*** Begin section ***

Lemma responses_last p seen blocks :
  responses p seen blocks = imap (fun i b => proposal_response (match last (omap (proposal_outpoint p) (take (S i) blocks)) with Some o => Some o | None => seen end) b.1) blocks.
Proof.
  revert seen. induction blocks as [|b blocks IH]; intros seen; [done|]. cbn [responses imap]. rewrite IH. f_equal.
  - cbn. by destruct (proposal_outpoint p b).
  - apply imap_ext. intros i b' _. cbn [compose]. f_equal. cbn. destruct (proposal_outpoint p b) as [o|]; [|done].
    rewrite last_cons. by destruct (last _).
Qed.

(** With the state of the stream before the first block, which does not know the hashes to come *)
Lemma proposal_events_responses (p : SidechainProposal) (c : Confirmations) (seen : option OutPoint) blocks :
  consecutive blocks -> NoDup (hi_block_hash ∘ fst <$> blocks) -> Forall (fun b => c !! hi_block_hash b.1 = None) blocks ->
  (forall b, head blocks = Some b -> c !! hi_prev_block_hash b.1 = pair 1 <$> seen) ->
  proposal_events p c ((fun b => Some (ConnectBlock b.1 b.2)) <$> blocks) = Ok <$> responses p seen blocks.
Proof.
  revert c seen. induction blocks as [|[hi bi] blocks IH]; intros c seen Hc Hnd Hfresh Hhead; [done|].
  cbn [fmap list_fmap proposal_events responses]. unfold proposal_event, connect_block_event, proposal_outpoint. cbn [fst snd].
  pose proof (Hhead _ eq_refl) as Hp. cbn [fst] in Hp. rewrite Hp. apply Forall_cons in Hfresh as [Hf Hfresh]. apply NoDup_cons in Hnd as [Hnin Hnd].
  assert (Hfresh' : forall x, Forall (fun b => (<[hi_block_hash hi := x]> c : Confirmations) !! hi_block_hash b.1 = None) blocks).
  { intros x. apply Forall_forall. intros b Hb. rewrite lookup_insert_ne; [by eapply Forall_forall in Hfresh|]. intros E. apply Hnin, list_elem_of_fmap. exists b. by split. }
  assert (Hc' : consecutive blocks) by (destruct blocks; [done|apply Hc]).
  assert (Hprev : forall b, head blocks = Some b -> hi_prev_block_hash b.1 = hi_block_hash hi) by (intros b; destruct blocks; [done|]; intros [= <-]; apply Hc).
  destruct (proposal_vout p bi) as [vout|]; [|destruct seen as [o|]]; cbn; f_equal; apply IH; try done.
  - intros b Hb. by rewrite (Hprev b Hb), lookup_insert_eq.
  - intros b Hb. by rewrite (Hprev b Hb), lookup_insert_eq.
  - intros b Hb. by rewrite (Hprev b Hb).
Qed.
End Confirmations.

(** C34. What [CreateSidechainProposal] streams while blocks follow each other: a block is
    answered as confirmed exactly when it or one of the blocks before it since the call
    has the proposal, with the place of the last one that has it. The number of
    confirmations is one in every answer, however many blocks are on top. *)
Theorem proposal_confirmations `{ProtoLib} p (blocks : list (HeaderInfo * BlockInfo)) :
  consecutive blocks -> NoDup (hi_block_hash ∘ fst <$> blocks) ->
  stream_proposal_confirmations p ((fun b => Some (ConnectBlock b.1 b.2)) <$> blocks) =
  imap (fun i b => Ok (proposal_response (last (omap (proposal_outpoint p) (take (S i) blocks))) b.1)) blocks.
Proof.
  intros Hc Hnd. unfold stream_proposal_confirmations. rewrite (proposal_events_responses p ∅ None); [|done|done| |].
  - rewrite responses_last, fmap_imap. apply imap_ext. intros i b _. cbn [compose]. by destruct (last _).
  - apply Forall_forall. intros b _. apply lookup_empty.
  - intros b _. by rewrite lookup_empty.
Qed.

(** ** Policies *)

Lemma ack_policy_roundtrip p : ack_policy_from_proto (Pb.Known (ack_policy_to_proto p)) = Some p.
Proof. by destruct p. Qed.
Lemma bundle_policy_roundtrip p : bundle_policy_from_proto (Pb.Known (bundle_policy_to_proto p)) = Some p.
Proof. by destruct p. Qed.

(** ** Signatures *)

Section Signatures.
Context `{ProtoLib, !ProtoLaws, CryptoLib, !CryptoLaws}.

Lemma required_hex_roundtrip message field b : required_hex of_hex message field (Some (hex_encode_ b)) = Ok b.
Proof. change (map_err proto_status (hex_decode_ of_hex message field (hex_encode_ b)) = Ok b). by rewrite hex_roundtrip. Qed.
Lemma required_array_roundtrip n message field b : length b = n ->
  required_consensus_hex (array_codec n) message field (Some (consensus_hex_encode (array_codec n) b)) = Ok b.
Proof.
  intros Hb. change (map_err proto_status (consensus_hex_decode (array_codec n) message field (consensus_hex_encode (array_codec n) b)) = Ok b).
  by rewrite (consensus_hex_roundtrip (array_codec n) (fun b => length b = n)).
Qed.
End Signatures.

(** A client that signs a message with a key and verifies the signature with the public
    key of the service, all over RPC, is told that it is valid. *)
Theorem signed_message_verifies `{ProtoLib, !ProtoLaws, CryptoLib, !CryptoLaws} message key signature public_key :
  secp256k1_sign (Some (hex_encode_ message)) (Some key) = Ok signature ->
  secp256k1_secret_key_to_public_key (Some key) = Ok public_key ->
  secp256k1_verify (Some (hex_encode_ message)) (Some signature) (Some public_key) = Ok true.
Proof.
  unfold secp256k1_sign, secp256k1_secret_key_to_public_key, secp256k1_verify. rewrite !required_hex_roundtrip. cbn [mbind Res_bind].
  intros (sk & Hsk & [= <-])%bind_Ok (sk' & Hsk' & [= <-])%bind_Ok.
  rewrite required_hex_roundtrip. cbn [mbind Res_bind]. rewrite compact_length, bool_decide_eq_true_2 by done. cbn [negb]. rewrite compact_roundtrip. cbn [ok_or mbind Res_bind].
  unfold parse_key. rewrite required_array_roundtrip by apply pk_length. cbn [mbind Res_bind]. rewrite pk_roundtrip. cbn [ok_or mbind Res_bind].
  unfold parse_key in Hsk, Hsk'. apply bind_Ok in Hsk as (b & Hb & Hsk%ok_or_Ok). apply bind_Ok in Hsk' as (b' & Hb' & Hsk'%ok_or_Ok).
  unfold required_consensus_hex, consensus_hex_decode in Hb, Hb'. res_inv. simplify_eq. by rewrite sign_verify.
Qed.

(** ** The wallet's service *)

Lemma request_active v n active : slots_named (active_sidechains (v_dbs v)) -> is_sidechain_active v n = Ok active ->
  active = bool_decide (is_Some (sidechain (active_sidechains (v_dbs v)) !! n)).
Proof. intros Hn. unfold is_sidechain_active. intros (l & Hl & [= <-])%bind_Ok. by apply slot_active. Qed.

(** A BMM request over RPC that succeeds is for an active sidechain and on the current
    tip; the transaction is one that the validator reads as the request of that slot for
    the tip, so that a block on the tip may include it, and is locked to the height of
    the request. *)
Theorem bmm_rpc_request `{Bitcoin, !BitcoinLaws, !ReturnLaws, Nom, !NomLaws, ProtoLib, !ProtoLaws} send peers w `{!BdkLaws w} v r tx id :
  slots_named (active_sidechains (v_dbs v)) ->
  create_bmm_critical_data_transaction send peers v (Some w) r = Ok (tx, id) ->
  exists n h p, bd_sidechain_id r ≫= sidechain_number_try_from = Some n /\ is_Some (sidechain (active_sidechains (v_dbs v)) !! n) /\
    current_chain_tip (v_dbs v) = Some p /\ parse_m8_tx tx = Some (mkM8 n h p) /\ handle_m8 tx None p = Ok true /\
    bd_height r = Some (lock_time tx) /\ lock_time tx < LOCK_TIME_THRESHOLD /\ id = reverse_hex_encode hash_codec (compute_txid tx).
Proof.
  intros Hn. unfold create_bmm_critical_data_transaction. intros ([[[[n p] h] amount] locktime] & Hreq & Hc)%bind_Ok.
  apply bind_Ok in Hc as (tx' & Hc%map_err_Ok & [= -> <-]). unfold bmm_data_request in Hreq.
  apply bind_Ok in Hreq as (a' & _ & Hreq). apply bind_Ok in Hreq as (k & Hk%ok_or_Ok & Hreq). apply bind_Ok in Hreq as (l & Hl & Hreq).
  apply bind_Ok in Hreq as (n' & Hslot & Hreq). apply bind_Ok in Hreq as (active & Hact%map_err_Ok & Hreq).
  apply (request_active v n' active Hn) in Hact. destruct active; [|done]. symmetry in Hact. apply bool_decide_eq_true_1 in Hact. cbn [negb] in Hreq.
  apply bind_Ok in Hreq as (h' & Hh & Hreq). apply bind_Ok in Hreq as (p' & Hp & Hreq). apply bind_Ok in Hreq as (tip & Htip%map_err_Ok & Hreq).
  case_bool_decide as Heq; [|done]. injection Hreq as -> -> -> -> ->. case_bool_decide as Hlock; [|done]. injection Hl as ->.
  assert (Hlh : length h = 32%nat) by (unfold required_consensus_hex, consensus_hex_decode in Hh; res_inv; by eapply array_hex_length).
  assert (Hlp : length p = 32%nat) by (unfold required_reverse_hex, reverse_hex_decode in Hp; res_inv; by eapply array_length).
  destruct (bmm_request_outputs send peers w v n p h amount locktime tx Hlh Hlp Hc) as [Hm Ht].
  unfold get_mainchain_tip in Htip. apply ok_or_Ok in Htip. subst tip. exists n, h, p. split_and!; [|done|done|done| |by rewrite Hk, Ht|by rewrite Ht|done].
  - unfold parse_sidechain_id in Hslot. apply bind_Ok in Hslot as (raw & Hraw%ok_or_Ok & Hs%ok_or_Ok). by rewrite Hraw.
  - unfold handle_m8. rewrite Hm. cbn. by rewrite decide_True.
Qed.

(** A deposit over RPC that succeeds is a deposit that the validator counts: to the
    sidechain, the address and of the amount of the request, which are checked to be an
    active sidechain, not empty and not zero. *)
Theorem deposit_rpc_accepted `{Bitcoin, !BitcoinLaws, !ReturnLaws, Nom, !NomLaws, ProtoLib} hmac_in hmac_out fetch send peers rpc_code w `{!BdkLaws w}
    v bh u slot address val fee id applied parent acc :
  bh_params bh = v_network_params v -> op_ok (op_drivechain (v_network_params v)) -> slots_named (active_sidechains (v_dbs v)) -> 0 <= val ->
  (forall o, knows_utxo w o = true -> ctip_outpoint_to_value_seq (active_sidechains (v_dbs v)) !! o = None /\ by_outpoint u !! o = None) ->
  create_deposit_transaction hmac_in hmac_out fetch send peers rpc_code v (Some w) (Some slot) (Some address) (Some val) (Some fee) = Ok (id, applied) ->
  exists n tx, sidechain_number_try_from slot = Some n /\ applied = [tx] /\ id = reverse_hex_encode hash_codec (compute_txid tx) /\
    address <> [] /\ val <> 0 /\ is_Some (sidechain (active_sidechains (v_dbs v)) !! n) /\
    exists diff u', handle_transaction bh (v_dbs v) acc u parent tx =
      Ok (Some (Deposits {[n := mkDeposit (default 0 (treasury_utxo_count (active_sidechains (v_dbs v)) !! n)) (mkOutPoint (compute_txid tx) 0) address val]}, diff), u').
Proof.
  intros Hbh Hop Hn Hval Hcoins. unfold create_deposit_transaction. intros ([[[n a] x] f] & Hreq & Hc)%bind_Ok.
  apply bind_Ok in Hc as ([txid ap] & Hc%map_err_Ok & [= <- <-]). unfold deposit_request in Hreq. cbn [ok_or] in Hreq.
  apply bind_Ok in Hreq as (n' & Hslot & Hreq). cbn [mbind Res_bind] in Hreq. case_bool_decide as Ha; [done|]. cbn [mbind Res_bind] in Hreq.
  case_bool_decide as Hv; [done|]. cbn [mbind Res_bind] in Hreq. apply bind_Ok in Hreq as (active & Hact%map_err_Ok & Hreq).
  apply (request_active v n' active Hn) in Hact. destruct active; [|done]. symmetry in Hact. apply bool_decide_eq_true_1 in Hact. injection Hreq as -> <- <- <-.
  destruct (created_deposit hmac_in hmac_out fetch send peers w v n address val (Some fee) txid ap Hop Hc) as (tx & -> & -> & Hpush & Hs).
  unfold parse_sidechain_id in Hslot. apply bind_Ok in Hslot as (raw & [= <-]%ok_or_Ok & Hsl%ok_or_Ok).
  exists n, tx. split_and!; [done..|]. rewrite <- Hbh in Hop, Hs.
  rewrite (deposit_handled w bh (v_dbs v) u n val address tx Hop Hpush Hs Hact Hcoins parent acc) by lia. unfold deposit_event. by do 2 eexists.
Qed.

(** Two strings for one address, such as a bech32 address in lower and in upper case,
    are one destination: the amount of one of them is not paid. *)
Theorem duplicate_destination_dropped {Address} `{Countable Address} (from_str : bytes -> option Address) (require : Network -> Address -> bool)
    (script_of : Address -> bytes) (is_dust : Amount -> bytes -> bool) (to_string : Address -> bytes) v s1 s2 a v1 v2 :
  from_str s1 = Some a -> from_str s2 = Some a -> require (v_network v) a = true -> is_dust v1 (script_of a) = false -> is_dust v2 (script_of a) = false ->
  validate_destinations from_str require script_of is_dust to_string v [(s1, v1); (s2, v2)] = Ok {[a := v2]}.
Proof.
  intros E1 E2 Hr D1 D2. unfold validate_destinations, destination, parse_checked_address. cbn. rewrite E1. cbn. rewrite Hr. cbn. rewrite D1. cbn.
  rewrite E2. cbn. rewrite Hr. cbn. rewrite D2. cbn. by rewrite insert_insert_eq.
Qed.

(** A mnemonic of 24 words is refused, though the message's documentation names it. *)
Theorem mnemonic_of_24_words_rejected `{SeedLib} read split words password :
  length words = 24%nat ->
  create_wallet_request read split false words [] password = Err (mkConnectError InvalidArgument (D_Text "mnemonic must be 12 words")).
Proof.
  intros Hl. unfold create_wallet_request. rewrite (bool_decide_eq_true_2 ([] = [])), andb_false_r by done. cbn.
  rewrite bool_decide_eq_false_2 by (by intros ->). by rewrite bool_decide_eq_false_2 by (rewrite Hl; lia).
Qed.

(** A request for the bundles of a slot without a slot is answered with an error about
    another message. *)
Theorem bundle_proposals_error_names_peg_data `{ProtoLib} v :
  get_withdrawal_bundle_proposals v None = Err (proto_status (MissingField "sidechain_id" "cusf.mainchain.v1.GetTwoWayPegDataRequest")).
Proof. done. Qed.
(** For summaries as [sync_state_summary] makes them, an empty list of differences means that they are equal. *)
Definition canonical (s : SyncStateSummary) : Prop := NoDup (summary_key <$> sum_sidechains s) /\ StronglySorted sidechain_le (sum_sidechains s).
Lemma no_diff_iff_equal s t : canonical s -> canonical t -> summary_diff s t = [] <-> s = t.
Proof.
  intros [Ns Ss] [Nt St]. unfold summary_diff, sidechain_diffs. rewrite !app_nil, !differs_nil, !concat_nil.
  unfold btree_iter. setoid_rewrite merge_sort_Permutation. split.
  - intros (Eh & Ek & Hc & Hr). destruct s as [sh sk sl], t as [th tk tl]. cbn in *. subst. f_equal.
    assert (Hsub : forall sc, sc ∈ sl -> sc ∈ tl).
    { intros sc Hin. assert (Hl : by_key sl !! summary_key sc = Some sc) by (by apply by_key_lookup).
      specialize (Hc (summary_key sc, sc)). cbn in Hc. rewrite elem_of_map_to_list in Hc. specialize (Hc Hl).
      destruct (by_key tl !! summary_key sc) as [r|] eqn:Er; [|done]. apply by_key_lookup in Er as [Hr' Hk]; [|done].
      apply field_diffs_nil in Hc; [|done]. by subst. }
    apply (StronglySorted_unique_strong sidechain_le); [|done..|].
    + intros a b Ha%Hsub Hb Hab Hba. pose proof (key_le_antisym _ _ Hab Hba) as Hk.
      assert (E1 : by_key tl !! summary_key a = Some a) by (by apply by_key_lookup). rewrite Hk in E1.
      assert (E2 : by_key tl !! summary_key b = Some b) by (by apply by_key_lookup). congruence.
    + apply NoDup_Permutation; [by eapply NoDup_fmap_1..|]. intros sc. split; [apply Hsub|]. intros Hin.
      assert (Hl : by_key tl !! summary_key sc = Some sc) by (by apply by_key_lookup). specialize (Hr (summary_key sc, sc)). cbn in Hr. rewrite elem_of_map_to_list in Hr.
      specialize (Hr Hl). case_decide as Hs; [|done]. destruct Hs as [x Hx]. apply by_key_lookup in Hx as [Hx Hk]; [|done].
      apply Hsub in Hx as Hx'. assert (Hl' : by_key tl !! summary_key x = Some x) by (by apply by_key_lookup). rewrite Hk in Hl'. congruence.
  - intros <-. split_and!; [done..| |].
    + intros [k sc] Hin%elem_of_map_to_list. cbn. rewrite Hin. by apply field_diffs_nil.
    + intros [k sc] Hin%elem_of_map_to_list. cbn. rewrite Hin. by rewrite decide_True by by eexists.
Qed.

(** ** The summary of a chain *)

(** An active sidechain carries its slot's number and an activation height. *)
Definition activated (a : ActiveSidechainDbs) : Prop :=
  forall n sc, sidechain a !! n = Some sc -> sp_sidechain_number (sc_proposal sc) = n /\ is_Some (activation_height (sc_status sc)).

Lemma foldM_total {E A S} (f : S -> A -> Res E S) l s : (forall s a, a ∈ l -> exists s', f s a = Ok s') -> exists s', foldM f l s = Ok s'.
Proof.
  revert s. induction l as [|a l IH]; intros s Hf; [by eexists|]. cbn [foldM]. destruct (Hf s a) as [s' ->]; [left|]. cbn. apply IH. intros. apply Hf. by right.
Qed.

Lemma activated_kept a a' : sidechain a' = sidechain a -> activated a -> activated a'.
Proof. unfold activated. by intros ->. Qed.

Lemma keyed_fold_sidechain {A E} (conv : DbError -> E) f (l : list (SidechainNumber * A)) a a' : keyed_fold conv f l a = Ok a' -> sidechain a' = sidechain a.
Proof.
  unfold keyed_fold. apply (foldM_invariant (fun x => sidechain x = sidechain a)); [|done].
  by intros x y e _ <- (p & p' & _ & _ & ->)%with_pending_Ok.
Qed.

*** End section ***

▸ Assignment:
Retype the records above, but only those lines that fall between the line containing "create_deposit_transaction hmac_in hmac_out" and the line containing "destruct (created_deposit hmac_in", with both of those lines included, exactly as written.

▸ Written solution:
  create_deposit_transaction hmac_in hmac_out fetch send peers rpc_code v (Some w) (Some slot) (Some address) (Some val) (Some fee) = Ok (id, applied) ->
  exists n tx, sidechain_number_try_from slot = Some n /\ applied = [tx] /\ id = reverse_hex_encode hash_codec (compute_txid tx) /\
    address <> [] /\ val <> 0 /\ is_Some (sidechain (active_sidechains (v_dbs v)) !! n) /\
    exists diff u', handle_transaction bh (v_dbs v) acc u parent tx =
      Ok (Some (Deposits {[n := mkDeposit (default 0 (treasury_utxo_count (active_sidechains (v_dbs v)) !! n)) (mkOutPoint (compute_txid tx) 0) address val]}, diff), u').
Proof.
  intros Hbh Hop Hn Hval Hcoins. unfold create_deposit_transaction. intros ([[[n a] x] f] & Hreq & Hc)%bind_Ok.
  apply bind_Ok in Hc as ([txid ap] & Hc%map_err_Ok & [= <- <-]). unfold deposit_request in Hreq. cbn [ok_or] in Hreq.
  apply bind_Ok in Hreq as (n' & Hslot & Hreq). cbn [mbind Res_bind] in Hreq. case_bool_decide as Ha; [done|]. cbn [mbind Res_bind] in Hreq.
  case_bool_decide as Hv; [done|]. cbn [mbind Res_bind] in Hreq. apply bind_Ok in Hreq as (active & Hact%map_err_Ok & Hreq).
  apply (request_active v n' active Hn) in Hact. destruct active; [|done]. symmetry in Hact. apply bool_decide_eq_true_1 in Hact. injection Hreq as -> <- <- <-.
  destruct (created_deposit hmac_in hmac_out fetch send peers w v n address val (Some fee) txid ap Hop Hc) as (tx & -> & -> & Hpush & Hs).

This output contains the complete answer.